People were pointing out to each other the spot where the dragon had sunk, and when they perceived Billy the King and Eliza the Queen they sent up a shout that you could have heard miles out at sea--if there had been any sea--which, of course, there wasn't. The Prime Minister had lost no time in issuing a proclamation setting forth Billy's splendid conduct in ridding the country of the dragon, and all the populace were in a frenzy of gratitude and loyalty.

Billy turned on a little tap inside his head by some means which I cannot describe to you, and a bright flood of cleverness poured through his brain.

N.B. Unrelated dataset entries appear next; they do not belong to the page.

Definition add_tag (name value : string) (r : SeriesRetreiver)
  : aku_Status * SeriesRetreiver :=
  match metric_ r with
  | [] => (AKU_EBAD_ARG, r)
  | _ =>
      if tags_count name (tags_ r) then (AKU_EBAD_ARG, r)
      else (AKU_SUCCESS,
            {| metric_ := metric_ r; tags_ := tags_insert name [value] (tags_ r) |})
  end.

Definition TAGS_RE : string := "(?:\s[\w\.\-]+=[\w\.\-]+)*".

(** The alternation written for one tag of the [tags_] map. *)
Fixpoint tag_alternatives (key : string) (first : bool) (vals : list string) : string :=
  match vals with
  | [] => ""
  | val :: rest =>
      (if first then "" else "|") ++
      TAGS_RE ++ "\s" ++ key ++ "=" ++ val ++ TAGS_RE ++
      tag_alternatives key false rest
  end.

Fixpoint tags_regexp (tags : list (string * list string)) : string :=
  match tags with
  | [] => ""
  | (key, vals) :: rest =>
      "(?:" ++ tag_alternatives key true vals ++ ")" ++ tags_regexp rest
  end.

(** The characters of [s] after its first [n].  The source takes them with
    a pointer range ([name.first + n] up to the end of the name) or with
    [substr(n)]; both are defined only for [n] within the length of [s], and
    every caller below tests that before it comes here. *)
Fixpoint string_drop (n : nat) (s : string) : string :=
  match n, s with
  | O, _ => s
  | S n', String _ s' => string_drop n' s'
  | S _, EmptyString => EmptyString
  end.

(** The expression [extract_ids] scans the catalogue with: case 2 (metric
    only) and case 3 (metric and tags). *)
Definition first_metric_expression (first_metric : string)
    (tags : list (string * list string)) : string :=
  match tags with
  | [] => first_metric ++ TAGS_RE
  | _ => first_metric ++ tags_regexp tags
  end.

Section Resolver.
Context {M : Type} {mops : SeriesMatcherOps M}.

(** The id looked up for [metric] in place of the first metric of the
    series [id]; 0 when the catalogue has no such series.  It stands for what
    [extract_ids] computes only for a series whose name is at least as long
    as the first metric. *)
Definition secondary_id (matcher : M) (first_metric metric : string)
    (id : aku_ParamId) : aku_ParamId :=
  matcher_match matcher
    (metric ++ string_drop (String.length first_metric) (id2str matcher id)).

(** The ids appended for the metrics after the first: one run per metric,
    one id per series of the first metric. *)
Definition secondary_columns (matcher : M) (first : string) (tail : list string)
    (ids0 : list aku_ParamId) : list aku_ParamId :=
  concat (map (fun metric => map (secondary_id matcher first metric) ids0) tail).

(** The ids the catalogue scan returns for the first metric. *)
Definition first_metric_ids (matcher : M) (first : string)
    (tags : list (string * list string)) : list aku_ParamId :=
  map snd (regex_match matcher (first_metric_expression first tags)).

(** The inner loop of [extract_ids] over the ids found for the first
    metric, for one of the remaining metrics.  The source tests only
    [name.second == 0] before it builds [series_tags] from the pointer range
    [name.first + first_metric.size()] to [name.first + name.second]: for a
    name shorter than the first metric the range runs backwards, which the
    language leaves undefined. *)
Fixpoint secondary_ids (matcher : M) (first_metric metric : string)
    (ids0 : list aku_ParamId) (full : list aku_ParamId)
  : outcome (list aku_ParamId) :=
  match ids0 with
  | [] => Ok full
  | id :: rest =>
      let name := id2str matcher id in
      if (String.length name =? 0)%nat then Panic "Matcher data is broken"
      else if (String.length name <? String.length first_metric)%nat
      then Undefined "std::string from a reversed pointer range"
      else
        let series_tags := string_drop (String.length first_metric) name in
        let alt_name := metric ++ series_tags in
        let sid := matcher_match matcher alt_name in
        secondary_ids matcher first_metric metric rest (full ++ [sid])
  end.

(** The catalogue holds a name for [id] and the name is at least as long as
    the first metric: what the loop above needs to rebuild the name of the
    series under another metric. *)
Definition named_in_range (matcher : M) (first_metric : string)
    (id : aku_ParamId) : Prop :=
  id2str matcher id <> "" /\
  (String.length first_metric <= String.length (id2str matcher id))%nat.

Fixpoint tail_metrics (matcher : M) (first_metric : string) (tail : list string)
    (ids0 : list aku_ParamId) (full : list aku_ParamId)
  : outcome (list aku_ParamId) :=
  match tail with
  | [] => Ok full
  | metric :: rest =>
      full' ← secondary_ids matcher first_metric metric ids0 full;
      tail_metrics matcher first_metric rest ids0 full'
  end.

Definition extract_ids (r : SeriesRetreiver) (matcher : M)
  : outcome (aku_Status * list aku_ParamId) :=
  match metric_ r with
  | [] => Ok (AKU_SUCCESS, get_all_ids matcher)
  | first_metric :: tail =>
      let expression := first_metric_expression first_metric (tags_ r) in
      let ids0 := map snd (regex_match matcher expression) in
      match tail with
      | [] => Ok (AKU_SUCCESS, ids0)
      | _ =>
          full ← tail_metrics matcher first_metric tail ids0 ids0;
          Ok (AKU_SUCCESS, full)
      end
  end.

(** The loop of [parse_where_clause] over the children of `where`; the
    statuses of [add_tags] and [add_tag] are dropped. *)
Fixpoint where_loop (items : list (string * ptree)) (retreiver : SeriesRetreiver)
  : SeriesRetreiver :=
  match items with
  | [] => retreiver
  | (tag, idslist) :: rest =>
      let retreiver' :=
        if negb (pt_empty idslist) then
          let tag_values := map (fun idnode => pt_data (snd idnode)) (pt_children idslist) in
          snd (add_tags tag tag_values retreiver)
        else
          snd (add_tag tag (pt_data idslist) retreiver) in
      where_loop rest retreiver'
  end.

Definition parse_where_clause (p : ptree) (metrics : list string) (matcher : M)
  : outcome (aku_Status * list aku_ParamId) :=
  match get_child_optional "where" p with
  | Some where_ =>
      match metrics with
      | [] => Ok (AKU_EQUERY_PARSING_ERROR, [])
      | _ =>
          let retreiver := {| metric_ := metrics; tags_ := [] |} in
          extract_ids (where_loop (pt_children where_) retreiver) matcher
      end
  | None =>
      match metrics with
      | _ :: _ => extract_ids {| metric_ := metrics; tags_ := [] |} matcher
      | [] => extract_ids {| metric_ := []; tags_ := [] |} matcher
      end
  end.
End Resolver.

(** One iteration of the loop of [parse_where_clause]. *)
Definition where_step (tag : string) (idslist : ptree) (r : SeriesRetreiver)
  : SeriesRetreiver :=
  if negb (pt_empty idslist) then
    snd (add_tags tag
           (map (fun idnode => pt_data (snd idnode)) (pt_children idslist)) r)
  else snd (add_tag tag (pt_data idslist) r).

(** The children of a `where` object with every repeated tag key removed
    after its first occurrence; [seen] holds the keys met so far. *)
Fixpoint first_occurrences (seen : list string) (items : list (string * ptree))
  : list (string * ptree) :=
  match items with
  | [] => []
  | (k, v) :: rest =>
      if str_mem k seen then first_occurrences seen rest
      else (k, v) :: first_occurrences (k :: seen) rest
  end.

(** The document with the children of its first `where` child so reduced. *)
Fixpoint dedup_where_children (cs : list (string * ptree)) : list (string * ptree) :=
  match cs with
  | [] => []
  | (k, c) :: rest =>
      if String.eqb k "where"
      then (k, PTree (pt_data c) (first_occurrences [] (pt_children c))) :: rest
      else (k, c) :: dedup_where_children rest
  end.

Definition dedup_where (p : ptree) : ptree :=
  PTree (pt_data p) (dedup_where_children (pt_children p)).


(** ** queryparser.cpp: statement parsers *)

Definition is_meta_query (name : string) : bool :=
  String.prefix "meta:names" name.

Definition parse_select_stmt (p : ptree) : aku_Status * string :=
  match get_child_optional "select" p with
  | Some select_ =>
      if pt_empty select_ then (AKU_SUCCESS, pt_data select_)
      else (AKU_EQUERY_PARSING_ERROR, "")
  | None => (AKU_EQUERY_PARSING_ERROR, "")
  end.

Fixpoint join_items (items : list (string * ptree)) (result : list string)
  : aku_Status * list string :=
  match items with
  | [] => (AKU_SUCCESS, result)
  | (_, item) :: rest =>
      match get_value_string item with
      | Some value => join_items rest (result ++ [value])
      | None => (AKU_EQUERY_PARSING_ERROR, result)
      end
  end.

Definition parse_join_stmt (p : ptree) : aku_Status * list string :=
  let '(st, result) :=
    match get_child_optional "join" p with
    | Some join => join_items (pt_children join) []
    | None => (AKU_SUCCESS, [])
    end in
  match st with
  | AKU_SUCCESS =>
      match result with
      | [] => (AKU_EQUERY_PARSING_ERROR, result)
      | _ => (AKU_SUCCESS, result)
      end
  | _ => (st, result)
  end.


Definition parse_orderby (p : ptree) : aku_Status * OrderBy :=
  match get_child_optional "order-by" p with
  | Some orderby =>
      let stringval := pt_data orderby in
      if String.eqb stringval "time" then (AKU_SUCCESS, TIME)
      else if String.eqb stringval "series" then (AKU_SUCCESS, SERIES)
      else (AKU_EQUERY_PARSING_ERROR, TIME)
  | None => (AKU_SUCCESS, TIME)
  end.

Fixpoint groupby_items (items : list (string * ptree)) (tags : list string)
  : aku_Status * list string :=
  match items with
  | [] => (AKU_SUCCESS, tags)
  | (_, item) :: rest =>
      match get_value_string item with
      | Some val => groupby_items rest (tags ++ [val])
      | None => (AKU_EQUERY_PARSING_ERROR, tags)
      end
  end.

Definition parse_groupby (p : ptree) : aku_Status * list string :=
  match get_child_optional "group-by" p with
  | Some groupby => groupby_items (pt_children groupby) []
  | None => (AKU_SUCCESS, [])
  end.

Section Statements.
Context {penv : ParserEnv}.

(** The loop over the children of `func`:
    (error, functions collected so far, n). *)
Fixpoint ga_func_loop (children : list (string * ptree))
    (func : list AggregationFunction) (n : nat)
  : bool * list AggregationFunction * nat :=
  match children with
  | [] => (false, func, n)
  | (_, child) :: rest =>
      match get_value_string child with
      | Some fn =>
          let '(status, f) := Aggregation_from_string fn in
          match status with
          | AKU_SUCCESS => ga_func_loop rest (func ++ [f]) (S n)
          | _ => (true, func, n)
          end
      | None => ga_func_loop rest func n
      end
  end.

(** The loop of [parse_group_aggregate_stmt] over the children of
    `group-aggregate`; a [break] ends it with the state reached. *)
Fixpoint ga_loop (aggregate : ptree) (items : list (string * ptree))
    (c0 c1 c2 : bool) (result : GroupAggregate AggregationFunction)
  : bool * bool * bool * GroupAggregate AggregationFunction :=
  match items with
  | [] => (c0, c1, c2, result)
  | (tag_name, kv) :: rest =>
      let value := get_value_string kv in
      if String.eqb tag_name "step" then
        if c0 then (c0, c1, c2, result)
        else
          match value with
          | None => (c0, c1, c2, result)
          | Some v =>
              match parse_duration v with
              | Some step =>
                  ga_loop aggregate rest true c1 c2
                    {| ga_metric := ga_metric result;
                       ga_func := ga_func result;
                       ga_step := step |}
              | None => ga_loop aggregate rest c0 c1 c2 result
              end
          end
      else if String.eqb tag_name "metric" then
        match value with
        | None => (c0, c1, c2, result)
        | Some v =>
            if c1 then (c0, c1, c2, result)
            else ga_loop aggregate rest c0 true c2
                   {| ga_metric := v;
                      ga_func := ga_func result;
                      ga_step := ga_step result |}
        end
      else if String.eqb tag_name "func" then
        if c2 then (c0, c1, c2, result)
        else
          let children :=
            match get_child_optional "func" aggregate with
            | Some f => pt_children f
            | None => []
            end in
          let '(error, func, n) := ga_func_loop children (ga_func result) O in
          let result' := {| ga_metric := ga_metric result;
                            ga_func := func;
                            ga_step := ga_step result |} in
          if error then (c0, c1, c2, result')
          else ga_loop aggregate rest c0 c1 (negb (n =? 0)%nat) result'
      else ga_loop aggregate rest c0 c1 c2 result
  end.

'After all,' he said to Eliza, 'they were going to give us to the dragon to save their own lives. It's bad, I know. But I don't know that's it's worse than people who let other people die of lead-poisoning because they want a particular glaze on their dinner-plates, or let people die of phosphorus-poisoning so that they may get matches at six boxes a penny. We're as well off here as in England.'

'Yes,' said Eliza.

So they agreed to stay and go on being King and Queen, on condition that the Prime Minister consented to give up straws altogether, even in moments of crisis.

'I will, your Majesties,' he said, adding, with a polite bow, 'I shall not need a single straw under your Majesty's able kingship.'

And all the people cheered like mad.

Eliza and Billy were married in due course. The kingdoms are now extremely happy. Both are governed by Billy, who is a very good King because he knows so much. Eliza got him to change the law about Queens knowing everything, because she wanted her husband to be cleverer than she was. But Billy didn't want to make laws to turn his Eliza stupid, so he just changed the law--only a little bit--so that the King knows everything a man ought to know, and the Queen knows everything that ought to be known by a woman. So that's all right.

Exploring expeditions were fitted out to find the edge of the toffee. It was found to stand up in cliffs two hundred feet high, overhanging the real, live, salt-watery sea. The King had ships built at once to sail on the real sea and carry merchandise to other lands. And so Allexanassa and Plurimiregia grew richer and richer every day. The merchandise, of course, is toffee, and half the men in the kingdoms work in the great toffee-mines. All the toffee you buy in shops comes from there. And the reason why some of the cheaper kinds you buy are so gritty is, I need hardly say, because the toffee-miners will not remember, before they go down into the mines, to wipe their muddy boots on the doormats provided by Billy the King, with the Royal Arms in seven colours on the middle of each mat.